Hal tersebut pernah disinggung Dorojdatun (1980) yang menggambarkan patrimonial itu sebagai unsur "perkawulaan" dengan menempatkan gusti dan kawula sebagai dasar pemikirannya.
Sejalan dengan itu, pendapat Pratama (2022) menyatakan dalam konteks politik, personalisasi gusti merujuk pada para elit yang pada urusan formalnya, elit menguasai dan mengendalikan jalannya partai, salah satunya sebagai pengambil keputusan tertinggi.
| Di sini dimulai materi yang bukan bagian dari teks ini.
Lemma dispatches_clicks env parentNode ts p :
  dispatches env parentNode ts p
  = clicks env (concat (event_path parentNode <$> ts)) p.
Proof.
  revert p. induction ts as [| t ts IH]; intros p; [done |].
  cbn [fmap list_fmap concat]. rewrite clicks_append, <- IH. done.
Qed.

Lemma at_most_one_clicks p0 ns :
  length (selected (ready p0) p0) ≤ 1 →
  length (selected (ready p0) (clicks (ready p0) ns p0)) ≤ 1.
Proof.
  intros H0. induction ns as [| n ns IH] using rev_ind; [done |].
  rewrite clicks_snoc.
  destruct (decide (n ∈ sizeButtons (ready p0))) as [Hn | Hn].
  - destruct (has_class (doc (clicks (ready p0) ns p0)) n "disabled") eqn:Hd.
    + unfold click. by rewrite bool_decide_eq_true_2, onClick_disabled.
    + by rewrite selected_valid_click.
  - unfold click. by rewrite bool_decide_eq_false_2.
Qed.

(** Of the options a click reaches, the last one that is not disabled is
    the one selected afterwards. *)
Lemma selected_after_dispatch p0 pre parentNode t inner b outer :
  let env := ready p0 in
  let p := clicks env pre p0 in
  event_path parentNode t = inner ++ b :: outer →
  b ∈ sizeButtons env → has_class (doc p) b "disabled" = false →
  (∀ a, a ∈ outer → a ∈ sizeButtons env → has_class (doc p) a "disabled" = true) →
  selected env (dispatch env parentNode t p) = [b].
Proof.
  intros env p Hpath Hb Hd Houter. unfold dispatch. rewrite Hpath.
  rewrite clicks_append.
  change (clicks env (b :: outer) (clicks env inner p))
    with (clicks env outer (click env b (clicks env inner p))).
  assert (Hkeep : ∀ q n a, has_class (doc (click env n q)) a "disabled"
                           = has_class (doc q) a "disabled").
  { intros q n a. apply stable_has_class; [apply click_stable | done | done]. }
  assert (Hkeeps : ∀ ns q a, has_class (doc (clicks env ns q)) a "disabled"
                             = has_class (doc q) a "disabled").
  { intros ns q a. apply stable_has_class; [apply clicks_stable | done | done]. }
  rewrite clicks_idle.
  - subst p. rewrite <- clicks_append. apply selected_valid_click; [done |].
    rewrite clicks_append, Hkeeps. exact Hd.
  - intros a Ha Hin. rewrite Hkeep, Hkeeps. by apply Houter.
Qed.

End ProductFacts.

(** ** The size selector: results *)

Module ProductSpec.
Import Product ProductFacts.

(** The page of [Demo.page]: the options are the elements 1 to 5, the hidden
    input is 6, the add-to-cart button 7. *)
Example demo_ready :
  ready Demo.page
  = {| sizeButtons := [1; 2; 3; 4; 5]; sizeInput := Some 6; addToCartBtn := Some 7 |}.
Proof. reflexivity. Qed.

(** Clicking M: only M is selected, the hidden input holds "M", the
    add-to-cart button is enabled. *)
Example click_M :
  let p := click (ready Demo.page) 2 Demo.page in
  selected (ready Demo.page) p = [2]
  ∧ value <$> doc p !! 6 = Some (JString "M")
  ∧ (disabled <$> doc p !! 7, classList <$> doc p !! 7) = (Some false, Some ["btn"]).
Proof. vm_compute. done. Qed.

(** Clicking S then L leaves only L selected. *)
Example click_S_then_L :
  selected (ready Demo.page) (clicks (ready Demo.page) [1; 3] Demo.page) = [3].
Proof. vm_compute. reflexivity. Qed.

(** Without the hidden input the listener marks the option and then ends
    in a [TypeError], before it reaches the add-to-cart button. *)
Example click_without_input :
  let p0 := load (take 6 (doc Demo.page) ++ drop 7 (doc Demo.page)) 0 in
  (onClick (ready p0) 1 p0).1 = Throw TypeError
  ∧ selected (ready p0) (click (ready p0) 1 p0) = [1]
  ∧ disabled <$> doc (click (ready p0) 1 p0) !! 6 = Some true.
Proof. vm_compute. done. Qed.

(** C1, as stated, fails on markup that already marks two options: a click
    on the sold-out one changes nothing, and both stay marked. *)
Lemma two_selected_after_click :
  ¬ length (selected (ready Demo.two_active)
              (clicks (ready Demo.two_active) [1] Demo.two_active)) ≤ 1.
Proof. vm_compute. lia. Qed.

(** Options inside options: a click on M, which is inside S, runs the
    listener of M and then the listener of S, so S ends up selected and
    the hidden input holds "S"; a click on the [span] inside XL selects
    XL. *)
Example nested_click_selects_outer :
  let env := ready Pages.nested in
  event_path Pages.nested_tree 1 = [1; 0]
  ∧ selected env (dispatch env Pages.nested_tree 1 Pages.nested) = [0]
  ∧ value <$> doc (dispatch env Pages.nested_tree 1 Pages.nested) !! 5
    = Some (JString "S")
  ∧ selected env (dispatch env Pages.nested_tree 4 Pages.nested) = [3].
Proof. vm_compute. done. Qed.

(** C1 (amended): if at most one option carries the ["active"] marker when
    the listeners are attached, then at most one does after every sequence
    of clicks, in whatever order the click events reach the elements; and
    whatever the page was, after a click that reaches an option that is not
    disabled, the outermost such option on the way from the clicked element
    to the root, and only that option, carries the marker: the clicked
    option itself when no option around it is enabled. *)
Theorem selection_exclusive p0 :
  let env := ready p0 in
  (length (selected env p0) ≤ 1 →
   ∀ ns, length (selected env (clicks env ns p0)) ≤ 1)
  ∧ (length (selected env p0) ≤ 1 →
     ∀ parentNode ts, length (selected env (dispatches env parentNode ts p0)) ≤ 1)
  ∧ (∀ pre parentNode t inner b outer,
       event_path parentNode t = inner ++ b :: outer →
       b ∈ sizeButtons env →
       has_class (doc (clicks env pre p0)) b "disabled" = false →
       (∀ a, a ∈ outer → a ∈ sizeButtons env →
             has_class (doc (clicks env pre p0)) a "disabled" = true) →
       selected env (dispatch env parentNode t (clicks env pre p0)) = [b]).
Proof.
  intros env. split; [| split].
  - intros H0 ns. by apply at_most_one_clicks.
  - intros H0 parentNode ts. rewrite dispatches_clicks. by apply at_most_one_clicks.
  - intros pre parentNode t inner b outer. apply selected_after_dispatch.
Qed.

Lemma selection_exclusive_witness :
  length (selected (ready Demo.page) (clicks (ready Demo.page) [1; 4; 3] Demo.page)) ≤ 1
  ∧ length (selected (ready Pages.nested)
              (dispatches (ready Pages.nested) Pages.nested_tree [2; 1; 4] Pages.nested)) ≤ 1
  ∧ selected (ready Pages.nested)
      (dispatch (ready Pages.nested) Pages.nested_tree 1
         (clicks (ready Pages.nested) [3] Pages.nested))
    = [0].
Proof.
  split; [| split].
  - apply (proj1 (selection_exclusive Demo.page)). vm_compute. lia.
  - apply (proj1 (proj2 (selection_exclusive Pages.nested))). vm_compute. lia.
  - apply (proj2 (proj2 (selection_exclusive Pages.nested)) [3] Pages.nested_tree 1 [1] 0 []).
    + reflexivity.
    + apply (bool_decide_unpack (0 ∈ sizeButtons (ready Pages.nested))).
      vm_compute. exact I.
    + vm_compute. reflexivity.
    + intros a Ha. by apply elem_of_nil in Ha.
Defined.

(** C2: a click on an option that does not carry ["disabled"] completes,
    leaves the option's [data-size] value in the hidden input whatever the
    input held, marks the option ["active"], and enables the add-to-cart
    control: [disabled] is false and ["btn--disabled"] is gone. *)
Theorem click_selects_size p0 pre b input btn :
  let env := ready p0 in
  let p := clicks env pre p0 in
  let p' := click env b p in
  sizeInput env = Some input → addToCartBtn env = Some btn →
  b ∈ sizeButtons env → has_class (doc p) b "disabled" = false →
  onClick env b p = (Normal tt, p')
  ∧ value <$> doc p' !! input = Some (dataset_of (doc p) b "size")
  ∧ has_class (doc p') b "active" = true
  ∧ selected env p' = [b]
  ∧ enabled p' btn.
Proof.
  intros env p p' Hi Hbtn Hb Hd.
  destruct (valid_click p0 pre b input btn Hi Hbtn Hb Hd) as (Ho & Hv & Ha & He).
  repeat split; try done.
  by apply selected_valid_click.
Qed.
Pada akhirnya disrupsi teknologi digital yang terjadi belum menjadi alat "penerobos" dalam dunia perpolitikan terkhusus dalam hal peyampaian suara masyarakat untuk menentukan pemimpin yang diinginkan karena diakhir perjalanan, penetuan pencalonan tetap berada di tangan pimpinan dan elit parpol yang akan berkontestasi.
Di sisi lain, parpol yang digadang-gadang punya basis suara yang kuat semestinya memanfaatkan media sosial untuk mendengar suara masyarakat karena masyarakat adalah pemegang kekuasaan tertinggi dalam berdemokrasi. Suara rakyatlah yang nantinya menetukan siapa yang dinilai layak untuk memimpin negeri ini lima tahun ke depan.